YOUR ASSIGNMENT:
Among the lines below, count those containing the word "ConnectionError". Give the number only.

WORKING DATA:
=== Begin Enclosure ===

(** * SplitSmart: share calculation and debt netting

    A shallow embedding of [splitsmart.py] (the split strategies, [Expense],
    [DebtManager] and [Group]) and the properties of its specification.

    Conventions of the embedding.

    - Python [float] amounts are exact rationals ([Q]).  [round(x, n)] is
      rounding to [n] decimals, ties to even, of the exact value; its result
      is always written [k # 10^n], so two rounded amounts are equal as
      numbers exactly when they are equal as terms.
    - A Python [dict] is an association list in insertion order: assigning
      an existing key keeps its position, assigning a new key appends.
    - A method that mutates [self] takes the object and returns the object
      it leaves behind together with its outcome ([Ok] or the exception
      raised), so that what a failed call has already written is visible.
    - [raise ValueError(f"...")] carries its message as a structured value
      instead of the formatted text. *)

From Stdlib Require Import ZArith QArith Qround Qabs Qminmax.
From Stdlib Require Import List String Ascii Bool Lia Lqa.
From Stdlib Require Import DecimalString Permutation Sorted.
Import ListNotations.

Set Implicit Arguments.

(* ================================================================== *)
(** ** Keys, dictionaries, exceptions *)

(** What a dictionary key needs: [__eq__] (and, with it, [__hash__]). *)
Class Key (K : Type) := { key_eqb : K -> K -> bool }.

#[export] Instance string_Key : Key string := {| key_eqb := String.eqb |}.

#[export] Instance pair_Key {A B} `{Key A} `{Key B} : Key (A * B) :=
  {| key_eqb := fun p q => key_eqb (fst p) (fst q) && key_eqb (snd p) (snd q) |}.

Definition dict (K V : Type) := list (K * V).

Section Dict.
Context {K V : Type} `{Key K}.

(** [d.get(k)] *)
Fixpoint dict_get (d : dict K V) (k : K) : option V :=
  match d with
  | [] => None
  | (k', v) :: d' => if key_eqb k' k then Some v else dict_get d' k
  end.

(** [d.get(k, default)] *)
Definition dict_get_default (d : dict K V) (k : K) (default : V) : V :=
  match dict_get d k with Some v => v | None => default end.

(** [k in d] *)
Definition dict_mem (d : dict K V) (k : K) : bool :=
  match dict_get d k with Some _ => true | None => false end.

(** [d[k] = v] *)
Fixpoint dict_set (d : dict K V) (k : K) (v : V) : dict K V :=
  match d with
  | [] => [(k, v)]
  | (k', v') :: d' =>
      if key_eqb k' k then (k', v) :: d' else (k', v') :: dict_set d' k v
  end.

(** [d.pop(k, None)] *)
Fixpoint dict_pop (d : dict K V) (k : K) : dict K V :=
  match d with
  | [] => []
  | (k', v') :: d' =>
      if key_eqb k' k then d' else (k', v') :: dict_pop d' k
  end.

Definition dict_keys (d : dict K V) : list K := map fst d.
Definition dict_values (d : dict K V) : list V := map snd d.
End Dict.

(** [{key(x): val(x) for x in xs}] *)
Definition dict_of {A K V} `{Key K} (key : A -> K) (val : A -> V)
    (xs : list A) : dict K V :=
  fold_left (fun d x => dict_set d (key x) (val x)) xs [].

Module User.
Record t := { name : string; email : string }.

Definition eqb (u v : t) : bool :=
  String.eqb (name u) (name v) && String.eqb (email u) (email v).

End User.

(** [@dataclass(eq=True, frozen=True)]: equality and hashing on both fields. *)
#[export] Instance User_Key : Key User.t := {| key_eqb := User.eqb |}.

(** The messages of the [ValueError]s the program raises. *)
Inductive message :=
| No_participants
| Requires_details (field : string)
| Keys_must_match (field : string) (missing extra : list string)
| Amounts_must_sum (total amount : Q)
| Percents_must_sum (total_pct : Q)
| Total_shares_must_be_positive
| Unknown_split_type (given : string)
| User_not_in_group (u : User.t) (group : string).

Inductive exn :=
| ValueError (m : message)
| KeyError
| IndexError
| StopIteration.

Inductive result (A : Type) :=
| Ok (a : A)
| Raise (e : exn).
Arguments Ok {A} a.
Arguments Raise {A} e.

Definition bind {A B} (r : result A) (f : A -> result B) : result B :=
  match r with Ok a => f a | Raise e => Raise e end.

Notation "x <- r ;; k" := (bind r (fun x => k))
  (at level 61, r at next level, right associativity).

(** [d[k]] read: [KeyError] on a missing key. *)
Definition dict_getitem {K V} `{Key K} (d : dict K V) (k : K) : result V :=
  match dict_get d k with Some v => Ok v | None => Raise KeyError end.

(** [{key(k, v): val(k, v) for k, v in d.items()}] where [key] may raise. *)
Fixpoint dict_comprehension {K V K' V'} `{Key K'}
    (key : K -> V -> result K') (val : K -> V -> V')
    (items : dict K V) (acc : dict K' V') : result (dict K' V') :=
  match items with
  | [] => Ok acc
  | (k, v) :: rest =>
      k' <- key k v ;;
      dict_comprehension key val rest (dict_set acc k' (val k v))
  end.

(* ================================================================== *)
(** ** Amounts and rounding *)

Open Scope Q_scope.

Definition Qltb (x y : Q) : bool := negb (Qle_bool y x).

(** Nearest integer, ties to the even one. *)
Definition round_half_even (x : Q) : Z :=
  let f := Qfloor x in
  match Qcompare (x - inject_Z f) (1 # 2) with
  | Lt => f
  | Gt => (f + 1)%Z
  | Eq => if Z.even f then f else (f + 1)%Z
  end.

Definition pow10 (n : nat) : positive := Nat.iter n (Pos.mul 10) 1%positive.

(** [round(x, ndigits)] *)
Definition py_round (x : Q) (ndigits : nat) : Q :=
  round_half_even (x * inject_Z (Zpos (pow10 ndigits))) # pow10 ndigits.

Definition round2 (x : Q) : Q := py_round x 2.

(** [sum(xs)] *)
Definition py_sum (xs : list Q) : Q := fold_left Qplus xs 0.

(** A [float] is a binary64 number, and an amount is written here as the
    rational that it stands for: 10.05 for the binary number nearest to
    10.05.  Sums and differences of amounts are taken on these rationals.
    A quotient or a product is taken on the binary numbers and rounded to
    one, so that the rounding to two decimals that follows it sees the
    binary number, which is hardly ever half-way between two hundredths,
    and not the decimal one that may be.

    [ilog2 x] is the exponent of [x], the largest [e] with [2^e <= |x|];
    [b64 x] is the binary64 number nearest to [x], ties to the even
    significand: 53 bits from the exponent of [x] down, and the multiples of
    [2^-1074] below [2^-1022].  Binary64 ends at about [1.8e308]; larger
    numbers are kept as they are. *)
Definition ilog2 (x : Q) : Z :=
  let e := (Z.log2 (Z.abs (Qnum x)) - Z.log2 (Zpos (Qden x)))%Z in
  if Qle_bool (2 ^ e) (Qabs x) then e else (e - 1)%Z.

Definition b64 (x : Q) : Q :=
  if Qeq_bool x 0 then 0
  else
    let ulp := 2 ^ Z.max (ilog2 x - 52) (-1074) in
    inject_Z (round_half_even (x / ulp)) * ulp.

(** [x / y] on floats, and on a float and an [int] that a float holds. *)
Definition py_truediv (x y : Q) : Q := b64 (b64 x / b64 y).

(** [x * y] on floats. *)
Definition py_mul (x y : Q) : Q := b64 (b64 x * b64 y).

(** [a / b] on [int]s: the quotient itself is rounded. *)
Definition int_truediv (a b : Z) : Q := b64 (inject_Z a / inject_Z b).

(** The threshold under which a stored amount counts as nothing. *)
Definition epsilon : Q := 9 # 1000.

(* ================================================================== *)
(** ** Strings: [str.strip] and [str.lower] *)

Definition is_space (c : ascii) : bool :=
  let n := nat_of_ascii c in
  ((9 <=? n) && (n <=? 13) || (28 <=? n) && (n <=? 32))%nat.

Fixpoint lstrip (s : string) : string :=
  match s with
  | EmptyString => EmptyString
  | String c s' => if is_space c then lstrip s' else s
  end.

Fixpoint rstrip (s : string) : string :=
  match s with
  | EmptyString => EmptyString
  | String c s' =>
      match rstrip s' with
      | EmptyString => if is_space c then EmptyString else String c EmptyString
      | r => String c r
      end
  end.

=== End Enclosure ===
=== Begin Enclosure ===

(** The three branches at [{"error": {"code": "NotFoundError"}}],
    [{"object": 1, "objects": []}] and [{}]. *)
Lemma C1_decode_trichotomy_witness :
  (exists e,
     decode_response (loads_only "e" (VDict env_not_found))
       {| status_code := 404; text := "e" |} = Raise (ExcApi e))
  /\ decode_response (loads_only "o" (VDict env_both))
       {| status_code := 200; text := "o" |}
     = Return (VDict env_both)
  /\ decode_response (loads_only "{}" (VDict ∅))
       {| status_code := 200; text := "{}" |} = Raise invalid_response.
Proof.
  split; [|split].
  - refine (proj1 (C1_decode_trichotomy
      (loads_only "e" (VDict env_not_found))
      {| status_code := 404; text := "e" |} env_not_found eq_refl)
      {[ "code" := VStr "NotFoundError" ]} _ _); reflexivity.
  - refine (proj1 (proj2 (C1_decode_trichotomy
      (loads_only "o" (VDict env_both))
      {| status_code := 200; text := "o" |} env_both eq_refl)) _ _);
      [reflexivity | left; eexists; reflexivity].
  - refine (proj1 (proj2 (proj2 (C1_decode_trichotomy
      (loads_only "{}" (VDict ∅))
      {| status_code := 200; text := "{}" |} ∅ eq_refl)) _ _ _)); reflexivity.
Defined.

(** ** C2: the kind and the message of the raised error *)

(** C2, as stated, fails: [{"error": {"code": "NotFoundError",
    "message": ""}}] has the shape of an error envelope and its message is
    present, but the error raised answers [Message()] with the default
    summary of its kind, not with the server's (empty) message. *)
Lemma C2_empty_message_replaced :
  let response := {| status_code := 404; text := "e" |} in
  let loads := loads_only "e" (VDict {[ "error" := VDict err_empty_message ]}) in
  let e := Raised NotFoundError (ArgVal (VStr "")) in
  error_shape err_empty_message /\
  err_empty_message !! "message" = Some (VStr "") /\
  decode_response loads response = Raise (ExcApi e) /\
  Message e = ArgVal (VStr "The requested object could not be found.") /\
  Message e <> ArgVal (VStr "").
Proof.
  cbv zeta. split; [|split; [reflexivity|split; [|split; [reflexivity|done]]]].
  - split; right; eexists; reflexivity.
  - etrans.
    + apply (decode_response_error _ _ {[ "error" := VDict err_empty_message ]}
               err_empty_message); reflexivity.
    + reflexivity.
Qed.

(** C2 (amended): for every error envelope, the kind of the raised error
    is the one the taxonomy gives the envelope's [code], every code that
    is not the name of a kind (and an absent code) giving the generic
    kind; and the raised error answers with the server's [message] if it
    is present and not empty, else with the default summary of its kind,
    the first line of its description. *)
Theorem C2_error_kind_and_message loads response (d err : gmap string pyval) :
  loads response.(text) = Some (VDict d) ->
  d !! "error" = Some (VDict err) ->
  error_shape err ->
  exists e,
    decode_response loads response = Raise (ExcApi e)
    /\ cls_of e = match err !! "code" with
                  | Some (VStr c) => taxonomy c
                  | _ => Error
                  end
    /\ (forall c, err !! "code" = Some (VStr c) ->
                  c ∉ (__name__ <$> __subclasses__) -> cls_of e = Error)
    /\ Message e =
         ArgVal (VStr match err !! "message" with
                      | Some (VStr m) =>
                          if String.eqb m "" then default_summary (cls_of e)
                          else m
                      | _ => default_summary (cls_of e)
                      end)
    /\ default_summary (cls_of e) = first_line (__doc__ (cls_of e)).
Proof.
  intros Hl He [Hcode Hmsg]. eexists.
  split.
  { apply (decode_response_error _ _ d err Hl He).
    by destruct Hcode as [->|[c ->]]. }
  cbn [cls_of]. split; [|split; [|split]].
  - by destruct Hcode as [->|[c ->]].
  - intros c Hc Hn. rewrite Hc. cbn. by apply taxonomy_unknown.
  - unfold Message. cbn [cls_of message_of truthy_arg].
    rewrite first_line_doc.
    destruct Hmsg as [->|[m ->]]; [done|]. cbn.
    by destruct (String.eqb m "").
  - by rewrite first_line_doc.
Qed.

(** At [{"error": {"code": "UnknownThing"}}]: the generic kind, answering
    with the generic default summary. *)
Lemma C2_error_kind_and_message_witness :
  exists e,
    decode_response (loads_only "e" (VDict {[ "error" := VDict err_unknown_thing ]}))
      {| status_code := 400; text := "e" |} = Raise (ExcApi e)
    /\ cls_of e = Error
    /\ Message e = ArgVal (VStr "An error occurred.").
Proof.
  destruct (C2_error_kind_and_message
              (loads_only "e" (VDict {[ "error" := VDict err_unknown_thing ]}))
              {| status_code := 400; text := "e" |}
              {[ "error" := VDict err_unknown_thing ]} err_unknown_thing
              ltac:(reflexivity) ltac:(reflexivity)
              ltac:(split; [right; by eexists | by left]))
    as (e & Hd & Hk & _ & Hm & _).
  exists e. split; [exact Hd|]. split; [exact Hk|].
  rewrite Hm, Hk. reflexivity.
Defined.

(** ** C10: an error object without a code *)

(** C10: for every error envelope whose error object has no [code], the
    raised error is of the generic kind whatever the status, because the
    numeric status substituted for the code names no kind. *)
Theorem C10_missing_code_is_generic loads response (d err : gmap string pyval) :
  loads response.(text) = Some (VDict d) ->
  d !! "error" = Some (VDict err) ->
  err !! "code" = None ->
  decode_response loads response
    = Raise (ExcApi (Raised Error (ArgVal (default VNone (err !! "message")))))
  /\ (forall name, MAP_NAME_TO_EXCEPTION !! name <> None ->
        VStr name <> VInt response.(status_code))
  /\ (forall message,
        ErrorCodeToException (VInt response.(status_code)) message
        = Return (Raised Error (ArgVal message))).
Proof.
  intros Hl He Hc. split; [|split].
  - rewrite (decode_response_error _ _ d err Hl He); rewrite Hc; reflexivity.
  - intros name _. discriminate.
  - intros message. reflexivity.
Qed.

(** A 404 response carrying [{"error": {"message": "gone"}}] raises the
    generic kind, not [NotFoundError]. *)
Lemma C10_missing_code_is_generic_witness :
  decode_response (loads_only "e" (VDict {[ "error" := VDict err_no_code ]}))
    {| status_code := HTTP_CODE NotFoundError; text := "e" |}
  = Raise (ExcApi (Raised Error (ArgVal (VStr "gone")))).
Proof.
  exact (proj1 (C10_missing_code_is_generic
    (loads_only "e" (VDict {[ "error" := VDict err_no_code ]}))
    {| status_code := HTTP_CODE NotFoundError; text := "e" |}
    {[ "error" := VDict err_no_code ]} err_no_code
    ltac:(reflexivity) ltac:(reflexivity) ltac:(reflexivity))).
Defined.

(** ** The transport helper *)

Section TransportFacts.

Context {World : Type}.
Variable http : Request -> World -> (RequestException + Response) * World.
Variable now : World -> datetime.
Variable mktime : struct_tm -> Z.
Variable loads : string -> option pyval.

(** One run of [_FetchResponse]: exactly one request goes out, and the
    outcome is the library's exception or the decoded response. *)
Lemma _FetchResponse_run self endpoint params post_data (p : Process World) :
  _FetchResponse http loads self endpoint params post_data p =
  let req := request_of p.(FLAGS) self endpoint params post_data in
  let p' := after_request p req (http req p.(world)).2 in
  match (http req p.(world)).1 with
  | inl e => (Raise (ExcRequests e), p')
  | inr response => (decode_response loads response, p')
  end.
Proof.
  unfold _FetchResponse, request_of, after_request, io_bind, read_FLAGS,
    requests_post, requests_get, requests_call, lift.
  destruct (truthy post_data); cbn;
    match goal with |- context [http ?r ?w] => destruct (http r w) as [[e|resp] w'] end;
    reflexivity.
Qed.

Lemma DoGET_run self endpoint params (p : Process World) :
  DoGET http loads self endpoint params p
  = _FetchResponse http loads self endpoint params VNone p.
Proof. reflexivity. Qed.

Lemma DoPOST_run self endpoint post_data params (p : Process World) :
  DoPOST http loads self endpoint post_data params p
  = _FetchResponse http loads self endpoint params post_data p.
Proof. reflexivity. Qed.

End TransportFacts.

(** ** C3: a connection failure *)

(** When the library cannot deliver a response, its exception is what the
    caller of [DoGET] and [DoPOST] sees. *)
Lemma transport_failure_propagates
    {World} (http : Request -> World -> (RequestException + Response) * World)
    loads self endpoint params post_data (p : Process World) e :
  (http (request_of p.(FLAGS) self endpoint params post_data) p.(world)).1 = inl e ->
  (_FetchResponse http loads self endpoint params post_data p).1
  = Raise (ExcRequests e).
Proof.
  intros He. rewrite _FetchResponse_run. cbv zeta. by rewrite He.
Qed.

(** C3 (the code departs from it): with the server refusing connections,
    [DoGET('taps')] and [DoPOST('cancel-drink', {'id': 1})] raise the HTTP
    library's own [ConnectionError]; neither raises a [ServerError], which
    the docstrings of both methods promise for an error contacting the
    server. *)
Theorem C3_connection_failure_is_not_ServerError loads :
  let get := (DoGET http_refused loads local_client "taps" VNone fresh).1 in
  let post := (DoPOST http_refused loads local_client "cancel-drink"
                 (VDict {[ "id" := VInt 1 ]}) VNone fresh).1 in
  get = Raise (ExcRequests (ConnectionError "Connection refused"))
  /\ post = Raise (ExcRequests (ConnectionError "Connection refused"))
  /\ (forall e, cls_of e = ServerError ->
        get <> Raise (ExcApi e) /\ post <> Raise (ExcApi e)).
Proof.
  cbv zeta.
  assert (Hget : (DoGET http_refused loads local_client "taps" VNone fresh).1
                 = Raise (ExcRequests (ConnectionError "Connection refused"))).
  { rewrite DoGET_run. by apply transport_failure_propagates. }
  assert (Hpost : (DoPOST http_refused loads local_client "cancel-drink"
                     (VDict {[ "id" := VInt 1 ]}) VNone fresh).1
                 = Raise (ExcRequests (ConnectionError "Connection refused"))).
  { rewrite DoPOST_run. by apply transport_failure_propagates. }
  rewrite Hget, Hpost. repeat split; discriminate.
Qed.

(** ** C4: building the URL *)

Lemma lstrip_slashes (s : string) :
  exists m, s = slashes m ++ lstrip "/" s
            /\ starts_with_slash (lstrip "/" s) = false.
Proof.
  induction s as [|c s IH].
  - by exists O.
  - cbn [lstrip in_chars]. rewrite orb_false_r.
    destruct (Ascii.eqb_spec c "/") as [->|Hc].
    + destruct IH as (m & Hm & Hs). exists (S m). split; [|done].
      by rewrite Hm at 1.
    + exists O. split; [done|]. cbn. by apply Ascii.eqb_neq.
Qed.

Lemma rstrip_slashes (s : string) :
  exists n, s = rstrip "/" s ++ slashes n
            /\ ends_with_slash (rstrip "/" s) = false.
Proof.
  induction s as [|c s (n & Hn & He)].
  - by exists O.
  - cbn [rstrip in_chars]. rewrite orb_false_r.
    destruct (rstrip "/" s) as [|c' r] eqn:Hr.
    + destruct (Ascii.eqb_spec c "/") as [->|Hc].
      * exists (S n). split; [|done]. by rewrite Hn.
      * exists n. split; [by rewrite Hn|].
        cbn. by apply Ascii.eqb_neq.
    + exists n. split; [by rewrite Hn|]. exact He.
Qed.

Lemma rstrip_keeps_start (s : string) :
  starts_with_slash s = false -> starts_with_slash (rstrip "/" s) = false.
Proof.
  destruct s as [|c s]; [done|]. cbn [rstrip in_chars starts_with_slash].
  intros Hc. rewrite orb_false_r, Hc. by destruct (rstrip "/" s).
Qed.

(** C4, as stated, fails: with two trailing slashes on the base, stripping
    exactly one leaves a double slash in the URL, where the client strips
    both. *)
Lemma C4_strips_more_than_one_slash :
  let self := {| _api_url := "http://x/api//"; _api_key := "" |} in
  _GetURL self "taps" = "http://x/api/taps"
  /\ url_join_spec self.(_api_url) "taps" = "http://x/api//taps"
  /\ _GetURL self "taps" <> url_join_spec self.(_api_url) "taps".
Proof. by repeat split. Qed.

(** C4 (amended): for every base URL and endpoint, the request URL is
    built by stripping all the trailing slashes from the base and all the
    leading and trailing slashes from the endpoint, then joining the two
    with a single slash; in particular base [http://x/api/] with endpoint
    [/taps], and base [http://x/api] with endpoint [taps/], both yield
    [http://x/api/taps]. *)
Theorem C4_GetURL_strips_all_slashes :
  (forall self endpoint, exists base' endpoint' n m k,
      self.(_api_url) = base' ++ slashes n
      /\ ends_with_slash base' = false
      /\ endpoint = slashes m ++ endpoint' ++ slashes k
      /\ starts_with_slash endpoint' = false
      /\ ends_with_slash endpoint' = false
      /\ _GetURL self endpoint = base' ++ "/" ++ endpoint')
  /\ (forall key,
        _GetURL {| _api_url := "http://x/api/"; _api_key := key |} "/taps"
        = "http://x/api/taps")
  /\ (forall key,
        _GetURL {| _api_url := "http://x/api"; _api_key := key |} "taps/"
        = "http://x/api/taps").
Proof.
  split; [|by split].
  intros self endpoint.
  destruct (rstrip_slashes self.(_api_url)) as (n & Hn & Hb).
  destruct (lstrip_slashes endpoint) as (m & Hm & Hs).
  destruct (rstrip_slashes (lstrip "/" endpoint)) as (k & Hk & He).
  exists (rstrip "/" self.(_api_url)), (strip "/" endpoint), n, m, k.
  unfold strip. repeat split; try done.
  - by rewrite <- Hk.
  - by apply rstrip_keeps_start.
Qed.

=== End Enclosure ===

TASK RESPONSE:
5